[EXERCISE] The answer must consist of each line of the records below that contains the string "same".

[Source data]
== Segment start ==
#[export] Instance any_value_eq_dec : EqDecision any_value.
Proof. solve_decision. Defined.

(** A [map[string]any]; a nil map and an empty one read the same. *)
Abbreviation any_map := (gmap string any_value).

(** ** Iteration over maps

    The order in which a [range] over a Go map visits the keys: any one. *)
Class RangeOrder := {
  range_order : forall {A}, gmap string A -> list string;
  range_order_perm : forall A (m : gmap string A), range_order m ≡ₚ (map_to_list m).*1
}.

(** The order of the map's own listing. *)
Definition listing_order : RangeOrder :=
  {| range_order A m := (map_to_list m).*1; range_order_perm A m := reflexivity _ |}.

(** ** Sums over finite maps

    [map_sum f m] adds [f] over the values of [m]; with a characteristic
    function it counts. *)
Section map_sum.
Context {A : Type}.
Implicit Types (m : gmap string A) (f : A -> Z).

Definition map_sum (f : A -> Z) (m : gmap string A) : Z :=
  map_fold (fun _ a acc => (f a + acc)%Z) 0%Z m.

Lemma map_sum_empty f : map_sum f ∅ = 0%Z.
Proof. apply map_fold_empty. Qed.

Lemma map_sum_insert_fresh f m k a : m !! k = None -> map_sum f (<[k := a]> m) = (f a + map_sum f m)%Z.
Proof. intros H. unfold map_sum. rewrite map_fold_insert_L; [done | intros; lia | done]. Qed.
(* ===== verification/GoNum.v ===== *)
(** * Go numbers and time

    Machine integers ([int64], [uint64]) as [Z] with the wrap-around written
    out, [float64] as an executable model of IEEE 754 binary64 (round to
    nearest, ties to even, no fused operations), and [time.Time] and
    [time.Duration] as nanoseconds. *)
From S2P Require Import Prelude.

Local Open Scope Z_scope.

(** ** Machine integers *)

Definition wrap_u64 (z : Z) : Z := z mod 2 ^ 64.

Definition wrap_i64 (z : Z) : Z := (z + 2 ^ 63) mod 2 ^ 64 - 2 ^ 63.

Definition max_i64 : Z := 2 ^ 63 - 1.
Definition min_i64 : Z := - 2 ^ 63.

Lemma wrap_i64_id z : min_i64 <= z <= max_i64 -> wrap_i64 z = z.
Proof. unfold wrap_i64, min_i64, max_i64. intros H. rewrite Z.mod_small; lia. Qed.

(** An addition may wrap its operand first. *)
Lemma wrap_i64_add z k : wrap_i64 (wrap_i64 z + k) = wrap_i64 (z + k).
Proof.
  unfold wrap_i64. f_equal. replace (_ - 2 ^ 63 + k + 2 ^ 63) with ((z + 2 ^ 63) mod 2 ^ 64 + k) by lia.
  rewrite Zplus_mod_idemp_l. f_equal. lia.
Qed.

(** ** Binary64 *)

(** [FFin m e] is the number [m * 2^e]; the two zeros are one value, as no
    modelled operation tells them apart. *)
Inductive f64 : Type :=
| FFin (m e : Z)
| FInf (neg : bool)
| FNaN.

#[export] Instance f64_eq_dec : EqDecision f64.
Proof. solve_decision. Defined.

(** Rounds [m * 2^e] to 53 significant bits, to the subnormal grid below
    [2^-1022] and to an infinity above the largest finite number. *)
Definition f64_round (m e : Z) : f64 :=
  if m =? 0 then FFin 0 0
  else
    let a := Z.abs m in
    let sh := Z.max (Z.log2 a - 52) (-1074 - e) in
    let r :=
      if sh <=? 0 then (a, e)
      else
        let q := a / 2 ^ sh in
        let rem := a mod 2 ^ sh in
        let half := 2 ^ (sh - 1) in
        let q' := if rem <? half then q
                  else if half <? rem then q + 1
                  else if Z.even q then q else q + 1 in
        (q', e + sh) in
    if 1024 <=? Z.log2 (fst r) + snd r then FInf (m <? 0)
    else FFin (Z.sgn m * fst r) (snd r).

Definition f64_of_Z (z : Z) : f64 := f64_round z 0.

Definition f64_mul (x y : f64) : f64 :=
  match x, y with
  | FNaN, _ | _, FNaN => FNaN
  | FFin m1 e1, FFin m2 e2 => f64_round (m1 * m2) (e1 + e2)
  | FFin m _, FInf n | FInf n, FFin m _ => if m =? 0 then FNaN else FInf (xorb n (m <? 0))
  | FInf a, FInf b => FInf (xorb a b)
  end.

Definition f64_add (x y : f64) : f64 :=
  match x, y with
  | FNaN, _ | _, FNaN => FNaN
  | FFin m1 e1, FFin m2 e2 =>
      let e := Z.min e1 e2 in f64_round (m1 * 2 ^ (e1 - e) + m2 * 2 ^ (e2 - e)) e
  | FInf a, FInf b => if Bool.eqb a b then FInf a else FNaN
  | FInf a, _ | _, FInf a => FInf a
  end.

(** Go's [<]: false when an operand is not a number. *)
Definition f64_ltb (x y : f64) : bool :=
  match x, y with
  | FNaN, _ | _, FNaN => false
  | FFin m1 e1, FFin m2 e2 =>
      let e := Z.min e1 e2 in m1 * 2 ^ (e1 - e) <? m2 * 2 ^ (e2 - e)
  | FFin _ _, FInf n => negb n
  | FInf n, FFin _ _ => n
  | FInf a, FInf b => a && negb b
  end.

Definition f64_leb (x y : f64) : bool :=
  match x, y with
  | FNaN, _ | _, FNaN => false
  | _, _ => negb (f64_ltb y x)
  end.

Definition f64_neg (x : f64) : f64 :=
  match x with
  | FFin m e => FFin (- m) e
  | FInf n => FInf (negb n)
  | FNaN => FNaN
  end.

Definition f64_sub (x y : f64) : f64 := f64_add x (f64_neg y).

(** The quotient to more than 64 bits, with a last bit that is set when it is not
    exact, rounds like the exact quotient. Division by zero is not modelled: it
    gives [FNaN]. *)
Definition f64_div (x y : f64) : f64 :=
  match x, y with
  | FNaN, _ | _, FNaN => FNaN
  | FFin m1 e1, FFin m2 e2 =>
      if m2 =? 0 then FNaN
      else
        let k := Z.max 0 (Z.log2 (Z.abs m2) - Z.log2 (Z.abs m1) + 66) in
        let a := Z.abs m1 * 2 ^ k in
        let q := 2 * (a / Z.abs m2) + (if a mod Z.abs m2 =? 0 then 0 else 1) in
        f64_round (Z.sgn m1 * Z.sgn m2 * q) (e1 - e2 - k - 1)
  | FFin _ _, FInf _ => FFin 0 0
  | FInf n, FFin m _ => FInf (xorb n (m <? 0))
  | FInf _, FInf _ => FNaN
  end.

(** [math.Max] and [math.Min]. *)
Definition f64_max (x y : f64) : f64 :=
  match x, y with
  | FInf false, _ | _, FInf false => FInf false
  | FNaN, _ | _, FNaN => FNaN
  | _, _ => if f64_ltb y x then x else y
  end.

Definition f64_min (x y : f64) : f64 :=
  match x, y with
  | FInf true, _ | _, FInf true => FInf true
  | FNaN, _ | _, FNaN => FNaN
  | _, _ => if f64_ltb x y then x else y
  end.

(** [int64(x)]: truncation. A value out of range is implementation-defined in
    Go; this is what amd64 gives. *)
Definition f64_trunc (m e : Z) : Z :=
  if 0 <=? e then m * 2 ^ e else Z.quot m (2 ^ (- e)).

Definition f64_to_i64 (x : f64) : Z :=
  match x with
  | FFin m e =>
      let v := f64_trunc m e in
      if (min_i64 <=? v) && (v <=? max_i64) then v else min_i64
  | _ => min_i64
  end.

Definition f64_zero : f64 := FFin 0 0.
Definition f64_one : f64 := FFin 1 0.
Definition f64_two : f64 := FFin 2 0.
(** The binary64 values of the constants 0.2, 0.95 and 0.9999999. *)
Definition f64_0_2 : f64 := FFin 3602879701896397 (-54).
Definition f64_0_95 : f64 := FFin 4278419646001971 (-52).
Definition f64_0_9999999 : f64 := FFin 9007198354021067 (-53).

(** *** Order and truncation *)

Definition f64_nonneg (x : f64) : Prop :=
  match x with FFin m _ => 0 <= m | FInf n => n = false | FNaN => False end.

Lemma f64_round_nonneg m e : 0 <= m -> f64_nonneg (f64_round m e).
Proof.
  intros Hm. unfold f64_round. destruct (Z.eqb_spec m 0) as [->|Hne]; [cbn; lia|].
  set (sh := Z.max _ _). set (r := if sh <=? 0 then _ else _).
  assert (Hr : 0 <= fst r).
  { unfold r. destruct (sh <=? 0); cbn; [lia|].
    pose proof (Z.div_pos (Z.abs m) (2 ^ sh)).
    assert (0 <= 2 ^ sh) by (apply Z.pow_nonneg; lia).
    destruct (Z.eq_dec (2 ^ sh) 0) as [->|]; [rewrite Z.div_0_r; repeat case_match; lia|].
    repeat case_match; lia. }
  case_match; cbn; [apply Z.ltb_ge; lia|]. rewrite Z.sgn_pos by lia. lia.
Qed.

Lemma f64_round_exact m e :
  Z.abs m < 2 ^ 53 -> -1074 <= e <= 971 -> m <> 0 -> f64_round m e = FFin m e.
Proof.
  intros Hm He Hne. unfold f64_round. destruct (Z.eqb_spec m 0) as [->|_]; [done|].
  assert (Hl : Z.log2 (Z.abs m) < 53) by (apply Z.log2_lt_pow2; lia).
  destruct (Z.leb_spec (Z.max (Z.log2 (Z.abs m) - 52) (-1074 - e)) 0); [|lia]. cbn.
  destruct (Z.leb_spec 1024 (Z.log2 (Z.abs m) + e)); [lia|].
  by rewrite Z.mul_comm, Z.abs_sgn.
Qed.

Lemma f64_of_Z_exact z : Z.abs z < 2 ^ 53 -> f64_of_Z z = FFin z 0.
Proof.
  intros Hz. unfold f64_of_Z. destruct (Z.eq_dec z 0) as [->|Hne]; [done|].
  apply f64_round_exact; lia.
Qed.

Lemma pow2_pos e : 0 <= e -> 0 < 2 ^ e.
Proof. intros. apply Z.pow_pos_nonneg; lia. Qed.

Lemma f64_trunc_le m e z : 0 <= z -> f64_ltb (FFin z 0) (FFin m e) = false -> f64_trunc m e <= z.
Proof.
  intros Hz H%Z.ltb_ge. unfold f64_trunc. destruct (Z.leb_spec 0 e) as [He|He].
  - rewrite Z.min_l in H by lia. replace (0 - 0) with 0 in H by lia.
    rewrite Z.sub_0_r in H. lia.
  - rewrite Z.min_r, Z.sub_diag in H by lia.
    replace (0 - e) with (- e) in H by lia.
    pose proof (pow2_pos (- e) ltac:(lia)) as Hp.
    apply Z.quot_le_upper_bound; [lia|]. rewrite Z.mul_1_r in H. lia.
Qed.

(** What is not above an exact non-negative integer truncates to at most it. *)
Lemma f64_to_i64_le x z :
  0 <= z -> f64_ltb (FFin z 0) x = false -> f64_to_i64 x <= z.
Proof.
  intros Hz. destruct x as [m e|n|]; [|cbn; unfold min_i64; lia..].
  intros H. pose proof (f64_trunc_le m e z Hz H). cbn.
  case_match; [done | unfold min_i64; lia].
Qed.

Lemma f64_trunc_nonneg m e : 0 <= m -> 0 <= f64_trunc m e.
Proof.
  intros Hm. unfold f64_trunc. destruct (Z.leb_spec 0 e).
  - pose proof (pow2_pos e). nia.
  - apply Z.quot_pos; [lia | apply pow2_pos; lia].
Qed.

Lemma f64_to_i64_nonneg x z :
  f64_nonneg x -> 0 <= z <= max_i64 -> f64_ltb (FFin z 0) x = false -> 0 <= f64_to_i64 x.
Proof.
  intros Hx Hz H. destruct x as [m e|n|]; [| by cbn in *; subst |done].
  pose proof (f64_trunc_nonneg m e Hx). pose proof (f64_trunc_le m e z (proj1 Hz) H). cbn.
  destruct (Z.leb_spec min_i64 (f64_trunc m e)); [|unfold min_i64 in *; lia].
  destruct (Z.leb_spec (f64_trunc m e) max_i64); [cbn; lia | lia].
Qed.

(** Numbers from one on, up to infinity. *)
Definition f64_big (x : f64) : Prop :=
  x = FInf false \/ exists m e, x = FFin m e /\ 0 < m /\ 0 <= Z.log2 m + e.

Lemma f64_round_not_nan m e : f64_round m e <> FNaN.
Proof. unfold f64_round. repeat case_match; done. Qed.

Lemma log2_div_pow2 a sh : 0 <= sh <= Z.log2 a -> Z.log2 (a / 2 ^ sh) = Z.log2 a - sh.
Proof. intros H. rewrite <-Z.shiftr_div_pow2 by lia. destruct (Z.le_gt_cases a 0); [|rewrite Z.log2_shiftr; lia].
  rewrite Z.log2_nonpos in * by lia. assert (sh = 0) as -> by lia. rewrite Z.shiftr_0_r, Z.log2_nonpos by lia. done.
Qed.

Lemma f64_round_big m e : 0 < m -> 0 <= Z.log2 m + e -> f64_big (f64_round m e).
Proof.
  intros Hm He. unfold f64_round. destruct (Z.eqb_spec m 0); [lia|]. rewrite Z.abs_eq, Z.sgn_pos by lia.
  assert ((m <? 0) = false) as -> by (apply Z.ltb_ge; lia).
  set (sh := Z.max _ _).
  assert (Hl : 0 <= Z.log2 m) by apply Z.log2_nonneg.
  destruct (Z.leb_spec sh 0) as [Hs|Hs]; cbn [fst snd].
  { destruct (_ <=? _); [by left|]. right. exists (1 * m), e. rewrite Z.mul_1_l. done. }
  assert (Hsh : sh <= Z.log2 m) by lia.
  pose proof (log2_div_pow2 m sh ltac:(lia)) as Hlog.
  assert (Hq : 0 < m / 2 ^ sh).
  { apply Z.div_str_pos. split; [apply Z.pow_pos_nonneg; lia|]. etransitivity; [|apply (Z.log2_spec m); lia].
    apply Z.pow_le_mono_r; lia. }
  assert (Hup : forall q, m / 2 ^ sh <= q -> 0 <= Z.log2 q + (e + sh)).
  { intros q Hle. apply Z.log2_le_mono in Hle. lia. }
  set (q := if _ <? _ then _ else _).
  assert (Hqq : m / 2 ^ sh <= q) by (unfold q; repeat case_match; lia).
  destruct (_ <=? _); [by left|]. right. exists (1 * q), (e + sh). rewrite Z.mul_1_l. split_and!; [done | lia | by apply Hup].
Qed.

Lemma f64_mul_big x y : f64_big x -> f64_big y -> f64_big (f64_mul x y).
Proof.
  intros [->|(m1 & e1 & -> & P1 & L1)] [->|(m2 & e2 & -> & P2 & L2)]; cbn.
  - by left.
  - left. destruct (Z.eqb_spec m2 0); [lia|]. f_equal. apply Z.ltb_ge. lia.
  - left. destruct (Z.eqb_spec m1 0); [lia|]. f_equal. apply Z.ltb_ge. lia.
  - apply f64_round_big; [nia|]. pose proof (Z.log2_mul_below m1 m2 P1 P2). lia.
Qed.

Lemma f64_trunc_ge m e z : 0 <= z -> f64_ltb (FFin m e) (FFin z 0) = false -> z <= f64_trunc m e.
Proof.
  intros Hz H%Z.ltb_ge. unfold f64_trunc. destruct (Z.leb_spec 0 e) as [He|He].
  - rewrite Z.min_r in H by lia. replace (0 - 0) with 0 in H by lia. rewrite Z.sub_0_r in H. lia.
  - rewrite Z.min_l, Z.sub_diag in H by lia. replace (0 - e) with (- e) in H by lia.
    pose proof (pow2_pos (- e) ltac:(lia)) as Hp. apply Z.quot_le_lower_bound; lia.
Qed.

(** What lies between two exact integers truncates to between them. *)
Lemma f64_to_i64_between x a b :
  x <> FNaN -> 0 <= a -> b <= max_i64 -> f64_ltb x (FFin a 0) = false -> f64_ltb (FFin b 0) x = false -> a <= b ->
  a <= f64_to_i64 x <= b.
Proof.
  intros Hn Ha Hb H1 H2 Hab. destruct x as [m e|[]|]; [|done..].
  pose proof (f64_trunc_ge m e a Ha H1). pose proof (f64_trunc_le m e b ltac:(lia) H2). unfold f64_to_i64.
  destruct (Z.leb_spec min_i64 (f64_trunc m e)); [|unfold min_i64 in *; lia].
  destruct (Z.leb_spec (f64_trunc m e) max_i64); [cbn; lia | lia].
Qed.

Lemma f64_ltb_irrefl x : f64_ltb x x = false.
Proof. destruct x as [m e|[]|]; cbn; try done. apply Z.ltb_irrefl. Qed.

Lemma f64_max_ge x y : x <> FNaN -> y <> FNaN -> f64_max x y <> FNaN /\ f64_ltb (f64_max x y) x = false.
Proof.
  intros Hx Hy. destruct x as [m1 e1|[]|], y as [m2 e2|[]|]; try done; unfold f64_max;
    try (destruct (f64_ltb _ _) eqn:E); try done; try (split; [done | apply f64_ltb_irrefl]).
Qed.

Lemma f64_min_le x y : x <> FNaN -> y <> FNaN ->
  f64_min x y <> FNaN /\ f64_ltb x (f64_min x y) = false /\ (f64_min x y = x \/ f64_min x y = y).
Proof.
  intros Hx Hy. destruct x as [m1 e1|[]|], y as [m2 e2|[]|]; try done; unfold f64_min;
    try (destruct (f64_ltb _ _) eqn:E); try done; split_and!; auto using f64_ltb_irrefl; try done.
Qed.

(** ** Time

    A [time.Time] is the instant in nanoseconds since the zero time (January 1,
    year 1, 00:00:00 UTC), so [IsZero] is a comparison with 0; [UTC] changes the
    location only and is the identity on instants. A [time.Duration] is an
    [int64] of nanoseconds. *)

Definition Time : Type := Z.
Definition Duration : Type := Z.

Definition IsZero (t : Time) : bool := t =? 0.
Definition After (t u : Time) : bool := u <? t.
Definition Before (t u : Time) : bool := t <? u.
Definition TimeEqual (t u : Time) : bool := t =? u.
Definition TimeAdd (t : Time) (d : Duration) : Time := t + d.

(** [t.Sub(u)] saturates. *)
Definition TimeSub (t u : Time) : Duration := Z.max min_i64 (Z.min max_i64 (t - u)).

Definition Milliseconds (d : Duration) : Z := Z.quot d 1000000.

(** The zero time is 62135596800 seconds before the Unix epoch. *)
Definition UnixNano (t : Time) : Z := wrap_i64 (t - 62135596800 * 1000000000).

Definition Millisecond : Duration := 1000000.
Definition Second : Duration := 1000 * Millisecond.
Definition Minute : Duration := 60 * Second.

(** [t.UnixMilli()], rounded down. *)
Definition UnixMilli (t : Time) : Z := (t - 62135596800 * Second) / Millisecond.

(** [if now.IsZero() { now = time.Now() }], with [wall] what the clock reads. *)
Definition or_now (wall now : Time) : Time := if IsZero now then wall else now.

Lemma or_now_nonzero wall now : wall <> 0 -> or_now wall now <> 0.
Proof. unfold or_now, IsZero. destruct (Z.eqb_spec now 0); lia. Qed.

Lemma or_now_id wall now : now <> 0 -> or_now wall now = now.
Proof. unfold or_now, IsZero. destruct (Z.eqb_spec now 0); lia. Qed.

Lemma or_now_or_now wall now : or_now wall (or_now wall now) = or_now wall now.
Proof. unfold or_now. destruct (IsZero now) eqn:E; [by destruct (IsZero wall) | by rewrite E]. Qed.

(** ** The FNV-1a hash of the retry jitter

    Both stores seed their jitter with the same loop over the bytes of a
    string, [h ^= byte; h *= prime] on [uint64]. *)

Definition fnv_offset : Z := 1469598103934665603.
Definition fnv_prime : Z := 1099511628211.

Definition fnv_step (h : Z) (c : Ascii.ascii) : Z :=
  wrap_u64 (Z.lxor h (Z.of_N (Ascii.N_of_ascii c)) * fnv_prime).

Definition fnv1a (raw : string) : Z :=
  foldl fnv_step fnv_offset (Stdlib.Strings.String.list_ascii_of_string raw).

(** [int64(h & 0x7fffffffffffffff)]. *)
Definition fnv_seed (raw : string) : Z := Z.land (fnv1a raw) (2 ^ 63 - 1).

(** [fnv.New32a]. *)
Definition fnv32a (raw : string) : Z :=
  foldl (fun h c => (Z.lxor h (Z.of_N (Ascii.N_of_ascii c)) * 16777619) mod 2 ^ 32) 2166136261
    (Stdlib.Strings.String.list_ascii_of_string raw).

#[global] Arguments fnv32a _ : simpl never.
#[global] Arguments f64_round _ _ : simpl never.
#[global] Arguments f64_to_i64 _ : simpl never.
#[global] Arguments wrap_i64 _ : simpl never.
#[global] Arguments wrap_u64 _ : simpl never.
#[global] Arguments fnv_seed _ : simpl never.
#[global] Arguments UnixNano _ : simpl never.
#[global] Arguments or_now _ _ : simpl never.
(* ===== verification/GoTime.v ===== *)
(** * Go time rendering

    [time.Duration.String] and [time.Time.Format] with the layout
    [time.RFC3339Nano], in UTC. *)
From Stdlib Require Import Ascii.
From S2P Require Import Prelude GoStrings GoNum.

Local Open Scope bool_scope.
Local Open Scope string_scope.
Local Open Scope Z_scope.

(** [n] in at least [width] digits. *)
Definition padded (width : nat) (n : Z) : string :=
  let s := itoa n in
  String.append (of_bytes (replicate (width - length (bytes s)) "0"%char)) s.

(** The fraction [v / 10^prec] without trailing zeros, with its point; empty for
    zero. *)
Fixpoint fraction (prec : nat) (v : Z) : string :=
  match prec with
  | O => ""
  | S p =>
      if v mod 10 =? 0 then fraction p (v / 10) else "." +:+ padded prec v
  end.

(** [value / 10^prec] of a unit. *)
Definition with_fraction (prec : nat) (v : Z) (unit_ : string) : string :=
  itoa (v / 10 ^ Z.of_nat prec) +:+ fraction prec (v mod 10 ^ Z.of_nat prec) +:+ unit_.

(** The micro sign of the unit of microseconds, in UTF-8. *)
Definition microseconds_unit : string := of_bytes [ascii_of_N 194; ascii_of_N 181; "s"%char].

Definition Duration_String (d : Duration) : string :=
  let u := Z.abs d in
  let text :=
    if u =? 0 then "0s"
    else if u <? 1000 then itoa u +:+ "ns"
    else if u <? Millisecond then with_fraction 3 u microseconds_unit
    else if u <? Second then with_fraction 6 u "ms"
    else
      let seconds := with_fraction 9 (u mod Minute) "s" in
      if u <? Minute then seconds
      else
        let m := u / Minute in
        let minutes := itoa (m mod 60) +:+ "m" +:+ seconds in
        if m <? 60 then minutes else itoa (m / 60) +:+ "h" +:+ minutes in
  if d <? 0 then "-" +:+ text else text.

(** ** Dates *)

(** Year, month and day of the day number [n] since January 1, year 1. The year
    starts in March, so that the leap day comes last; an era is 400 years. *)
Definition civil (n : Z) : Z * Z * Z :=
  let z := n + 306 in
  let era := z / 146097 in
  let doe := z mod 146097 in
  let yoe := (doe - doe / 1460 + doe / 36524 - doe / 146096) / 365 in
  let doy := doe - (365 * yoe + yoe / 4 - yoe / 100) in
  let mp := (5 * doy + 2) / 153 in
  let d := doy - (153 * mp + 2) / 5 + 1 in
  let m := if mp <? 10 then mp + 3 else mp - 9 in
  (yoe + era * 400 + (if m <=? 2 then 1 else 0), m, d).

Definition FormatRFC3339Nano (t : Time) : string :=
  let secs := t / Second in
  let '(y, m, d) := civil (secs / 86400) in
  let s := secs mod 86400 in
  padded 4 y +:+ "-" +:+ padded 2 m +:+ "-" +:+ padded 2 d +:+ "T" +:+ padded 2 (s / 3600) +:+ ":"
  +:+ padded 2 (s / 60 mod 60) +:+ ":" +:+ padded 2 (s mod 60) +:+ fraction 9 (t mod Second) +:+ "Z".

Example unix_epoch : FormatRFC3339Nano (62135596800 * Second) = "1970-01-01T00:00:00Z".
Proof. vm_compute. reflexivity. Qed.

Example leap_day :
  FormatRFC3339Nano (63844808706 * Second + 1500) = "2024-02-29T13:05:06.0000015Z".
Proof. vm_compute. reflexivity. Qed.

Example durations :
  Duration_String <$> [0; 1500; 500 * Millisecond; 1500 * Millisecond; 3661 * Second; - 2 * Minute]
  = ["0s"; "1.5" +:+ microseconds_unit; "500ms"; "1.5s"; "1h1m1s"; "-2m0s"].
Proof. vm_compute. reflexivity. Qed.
== Segment end ==
[RESULT BELOW]
(** A [map[string]any]; a nil map and an empty one read the same. *)
    Both stores seed their jitter with the same loop over the bytes of a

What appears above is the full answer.